The Method to My Madness, Part One: The Writing
Welcome to my shiny new website and blog about my adventures in writing, story editing, and producing! I thought I’d use this first post to start to set a few expectations about what sort of content you’ll find here…
I’ve spent most of my professional life helping others realize their creative goals. I’ve been a movie producer’s assistant, a script reader, a story editor for a series of webtoons and an interactive narrative game, and a production coordinator in animation and visual effects. I derive deep satisfaction from helping people manage their time and talent. The work suits my personality. I used to keep paper instruction manuals and warranties alphabetized in a three-ring binder; now I save them to a well-organized Pinterest board. Why not get paid for that kind of compulsion?
But I’m also a creative soul. Over the years, I’ve had a handful of poems appear online and in journals. I was once hired to write a zombie screenplay about Civil War soldiers raised from the dead by a spell-casting priest. And I earned ten whole dollars when I had a story published on an erotica website in August 2012. I still have the check (deposited electronically, of course) on the wall by my writing desk, next to the bevy of brightly colored prize ribbons I won as the 2018 San Mateo County Fair Literary Arts Exhibitor of the Year.
Sometimes, I wrote diligently; oftentimes, I did not.
About seven years ago, however, I developed an almost-daily writing habit. This coincided with having my ass kicked by the instructor of a novel workshop I’d enrolled in. He told me I was composing beautiful sentences, but my story was lost in the language. I decided to confront this criticism by taking a short story class. My hope was that the form would force me into economy. I pared down verbiage and concentrated on story, emerging with a newfound respect for my talent to string words together and an understanding that learning the craft is a lifelong pursuit.
I continued to refine my technique. In particular, I needed to work on layering in more character and setting (I’m accustomed from screenwriting to front-loading both instead of weaving them into the narrative). I also wanted to cultivate the ability to tell an entertaining story that stays with readers beyond the last page.
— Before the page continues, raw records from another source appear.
(** X22. The report of a pass describes that pass: a payload handed to
    the monitoring service by the loop has status OPERATIONAL, the
    relayer's address as its id, as block the answer of the height query
    made after the relays (0 when the source is unreachable at that time),
    and as count the number of events the poll handed out in the pass,
    each of which was relayed once, whatever the result. *)
Theorem report_describes_the_pass (cfg : Config) (st : Relayer) (env : CycleEnv)
    (payload : Payload) :
  Pushed payload ∈ (loop_body cfg st env).2 ->
  exists latest,
    get_latest_block_number (height env) = Return latest /\
    payload = {| relayerId := relayer_address (processor cfg);
                 status := OPERATIONAL;
                 timestamp := int_of (current_time (sink env));
                 lastSourceBlock := latest;
                 pendingTransactions :=
                   Z.of_nat (length (surfaced
                     (get_confirmed_events (block_confirmations cfg)
                        (processed_events st) (poll env)).1)) |} /\
    length (process_all (processor cfg) (processed_source_tx_ids st)
              (destination env)
              (surfaced (get_confirmed_events (block_confirmations cfg)
                           (processed_events st) (poll env)).1)).2
    = length (surfaced (get_confirmed_events (block_confirmations cfg)
                          (processed_events st) (poll env)).1).
Proof.
  unfold loop_body.
  rewrite (get_confirmed_events_returns (block_confirmations cfg)
             (processed_events st) (poll env)) at 1.
  cbn [fst snd]. cbv zeta.
  destruct (get_latest_block_number (height env)) as [latest|e]; cbn [fst snd].
  - intros [Hin|Hin]%elem_of_app.
    + by apply process_all_relayed in Hin.
    + apply list_elem_of_fmap in Hin as (payload' & [= ->] & Hin).
      apply report_status_payload in Hin as ->.
      exists latest. split; [done|]. split; [done|]. apply process_all_length.
  - intros Hin. by apply process_all_relayed in Hin.
Qed.
(** [s.replace(old, new)] for a non-empty [old]: the occurrences of
    [old] are taken from left to right, none overlapping another;
    [skip] counts the characters of the current occurrence that are
    still to be passed. *)
Fixpoint replace_from (old new : string) (skip : nat) (s : string) : string :=
  match s with
  | EmptyString => EmptyString
  | String c s' =>
      match skip with
      | S k => replace_from old new k s'
      | O =>
          if startswith old s
          then (new ++ replace_from old new (String.length old - 1) s')%string
          else String c (replace_from old new 0 s')
      end
  end.

(** [get_http(uri)]: [uri.replace("https://", "http://")] *)
Definition get_http (uri : string) : string :=
  replace_from "https://" "http://" 0 uri.

(** No character of [l] is an [h]. *)
Fixpoint no_h (l : string) : bool :=
  match l with
  | EmptyString => true
  | String c l' => negb (c =? "h")%char && no_h l'
  end.

(** [remove_last_slash(url)]: [if url and url.endswith('/'): url = url[:-1]];
    [url] may be [None]. *)
Definition remove_last_slash (url : option string) : option string :=
  match url with
  | Some u =>
      if negb (u =? "")%string && Util.ends_with_sep u
      then Some (string_of_list_ascii (removelast (list_ascii_of_string u)))
      else Some u
  | None => None
  end.
Fixpoint skip_spaces (s : string) : string :=
  match s with
  | String c s' => if int_isspace c then skip_spaces s' else s
  | EmptyString => s
  end.

(** The digit loop of an integer literal in base 10: digits, with single
    underscores between them.  Returns the value read, the number of
    digits, and what follows; [None] on a doubled or trailing underscore. *)
Fixpoint scan_digits (s : string) (prev_underscore : bool) (acc : Z) (digits : N)
  : option (Z * N * string) :=
  match s with
  | String c s' =>
      match digit_value c with
      | Some d => scan_digits s' false (10 * acc + d) (digits + 1)
      | None =>
          if Ascii.eqb c "_" then
            if prev_underscore then None else scan_digits s' true acc digits
          else if prev_underscore then None else Some (acc, digits, s)
      end
  | EmptyString => if prev_underscore then None else Some (acc, digits, s)
  end.

(** [sys.int_info.default_max_str_digits]: the limit of an interpreter
    started with its defaults (started with another limit it is outside the
    model). *)
Definition max_str_digits : N := 4300.
(** X14. What the provider sends of an entry that is not a journal
    article stops the program: the document id, the preprint id if there
    is one and the type are printed on [sys.stderr], and the exit status
    is 1. *)
Theorem unsupported_type_exits (b : BibItem) (m : cr_message) (ty d : str) :
  m_type m = Some ty →
  ty ≠ py "journal-article" →
  doi b = Some d →
  read_journal_information b {| message := Some m |}
  = ([PrintErr (py "The Crossref entry with DOI:"); PrintErr (py "    " ++ d)]
     ++ match arxivid b with
        | Some a => [PrintErr (py "linked to arXiv ID:");
                     PrintErr (py "    " ++ a)]
        | None => []
        end
     ++ [PrintErr (py "has type:");
         PrintErr (py "    " ++ ty);
         PrintErr (py "Currently, only type 'journal-article' is supported.");
         PrintErr (py "You will need to add this entry to your BibTeX file manually.");
         PrintErr (py "Exiting with error.")],
     Raise (SystemExit 1)).
Proof.
  intros Hty Hne Hd. unfold read_journal_information, read_message.
  cbn [message]. rewrite Hty. cbn [item].
  rewrite bind_mret, bool_decide_true by done.
  unfold bad_type_exit. rewrite Hd. by destruct (arxivid b).
Qed.


(** X16. When [read_journal_information] raises [KeyError], the last
    thing that it has printed is the object in which the key was looked
    up last: the message of the response, or the response itself when it
    has no message. *)
Theorem missing_key_prints_payload (b : BibItem) (cr_result : cr_response)
    (t : list event) (k : str) :
  read_journal_information b cr_result = (t, Raise (KeyError k)) →
  last t = Some (match message cr_result with
                 | Some m => PrintMessage m
                 | None => PrintResponse cr_result
                 end).
Proof.
  unfold read_journal_information.
  destruct (message cr_result) as [m|].
  - destruct (read_message b m) as [t0 [a|e]]; [done|].
    destruct e; cbn; intros [= <- _]; try done. apply last_snoc.
  - cbn. by intros [= <- _].
Qed.

End document_reading.

Lemma read_journal_information_example :
  match @read_journal_information (example_settings [])
          (new_BibItem (py "doi:10.1/a") None (Some (py "10.1/a")))
          {| message := Some article_without_volume |} with
  | (t, Ok b') => t = [] ∧ volume b' = present None
  | _ => False
  end.
Proof.
  destruct (@read_journal_information (example_settings [])
              (new_BibItem (py "doi:10.1/a") None (Some (py "10.1/a")))
              {| message := Some article_without_volume |})
    as [t [b'|e]] eqn:E; [|by vm_compute in E].
  destruct (@read_journal_information_populates (example_settings [])
              _ b' _ t E) as [Ht _].
  split; [done|]. vm_compute in E. by injection E as <- <-.
Defined.

Lemma unsupported_type_example :
  @read_journal_information (example_settings [])
    (new_BibItem (py "arXiv:2303.01234") (Some (py "2303.01234"))
       (Some (py "10.1/a")))
    {| message := Some proceedings_article |}
  = ([PrintErr (py "The Crossref entry with DOI:");
      PrintErr (py "    10.1/a");
      PrintErr (py "linked to arXiv ID:");
      PrintErr (py "    2303.01234");
      PrintErr (py "has type:");
      PrintErr (py "    proceedings-article");
      PrintErr (py "Currently, only type 'journal-article' is supported.");
      PrintErr (py "You will need to add this entry to your BibTeX file manually.");
      PrintErr (py "Exiting with error.")],
     Raise (SystemExit 1)).
Proof.
  exact (@unsupported_type_exits (example_settings [])
           (new_BibItem (py "arXiv:2303.01234") (Some (py "2303.01234"))
              (Some (py "10.1/a")))
           proceedings_article (py "proceedings-article") (py "10.1/a")
           eq_refl ltac:(by vm_compute) eq_refl).
Defined.


Lemma missing_key_example :
  last (@read_journal_information (example_settings [])
          (new_BibItem (py "doi:10.1/a") None (Some (py "10.1/a")))
          {| message := None |}).1
  = Some (PrintResponse {| message := None |}).
Proof.
  apply (@missing_key_prints_payload (example_settings [])
           (new_BibItem (py "doi:10.1/a") None (Some (py "10.1/a")))
           {| message := None |} _ (py "message")).
  by vm_compute.
Defined.

(** ** Further properties: rendering a complete record *)

Section rendering.
Context `{!Unicode} `{!Settings}.

Lemma output_opening_returns b eprint_published k :
  bibtex_id b = Some k →
  ∃ rest,
    output_opening b eprint_published
    = (match comment b with Some c => [Print c] | None => [] end
       ++ Print (py "@article{" ++ k ++ py ",") :: rest, Ok tt).
Proof.
  intros Hid. unfold output_opening, generate_bibtexid. rewrite Hid.
  destruct (comment b), (abstract b), (arxivid b), (doi b), eprint_published;
    eexists; reflexivity.
Qed.

Lemma output_journal_returns b :
  journal b = None
  ∨ ((∃ js, journal_short b = present js) ∧ (∃ p, page b = present p)
     ∧ (∃ y, year b = present y) ∧ (∃ v, volume b = present v)
     ∧ (∃ s, suppress_volumewarning b = present s)
     ∧ ∃ t, title b = present t) →
  ∃ trace, output_journal b = (trace, Ok tt).
Proof.
  unfold output_journal.
  intros [-> | ([js ->] & [p ->] & [y ->] & [v ->] & [s ->] & [t ->])];
    [by eexists|].
  destruct (journal b); [|by eexists].
  destruct v, s; eexists; reflexivity.
Qed.

Lemma output_doi_returns b : ∃ trace, output_doi b = (trace, Ok tt).
Proof. unfold output_doi. destruct (doi b); by eexists. Qed.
To that end, I applied for and was accepted into the Stanford Online Certificate Program in Novel Writing in October 2013. I relished becoming part of that brilliant and close-knit creative community. It’s reassuring when a friend tells me she loves my writing, but it is more productive for a thriller writer with no personal investment to point out where she would up the conflict, or for a science fiction author to show me where he got confused.
The project I undertook over the next three years was the novelization of a screenplay I wrote in 2004. Here’s the pitch:
Dirty is the story of two thirty-something women living in the San Francisco Bay Area who lose their jobs making web cartoons when the dot.com bubble bursts in the early 2000's. They then leverage their internet experience and severance to start a softcore porn website for women. YourFantasyMan.com features men in various stages of undress doing household chores.
Nora is a straight-laced, buttoned-up Stanford MBA who keeps her eyes locked on the business prize. Katie is a bohemian artist who instinctively understands that the people are more important than the product.
When the company is targeted for takeover by Balthasar, a North Beach strip-club impresario, the ladies must figure out how to navigate the male-dominated world of adult entertainment. Only by taking a page out of each other’s emotional intelligence and intellectual playbooks will they succeed in both their professional and personal lives.
Dirty is Sense and Sensibility set in the porn industry.
Now, after many go-rounds with my diligent and superlative writing group and a couple of developmental editors-for-hire, I’m finally about a month away from having a polished draft of this manuscript ready for querying literary agents. It's my intention to post here periodically about my progress in that process, as well as how I go about working on my next two novels, a few personal essays, and a pair of app design projects.
The common theme among these seemingly diverse projects is that they all involve producing copious amounts of words. I fully acknowledge that adding consistent blogging to the mix is likely a form of outrageous folly. But I feel compelled to share and document my journey in hopes that it will inspire and motivate others to embark upon creative expressions. And I’d love to have you along for the ride!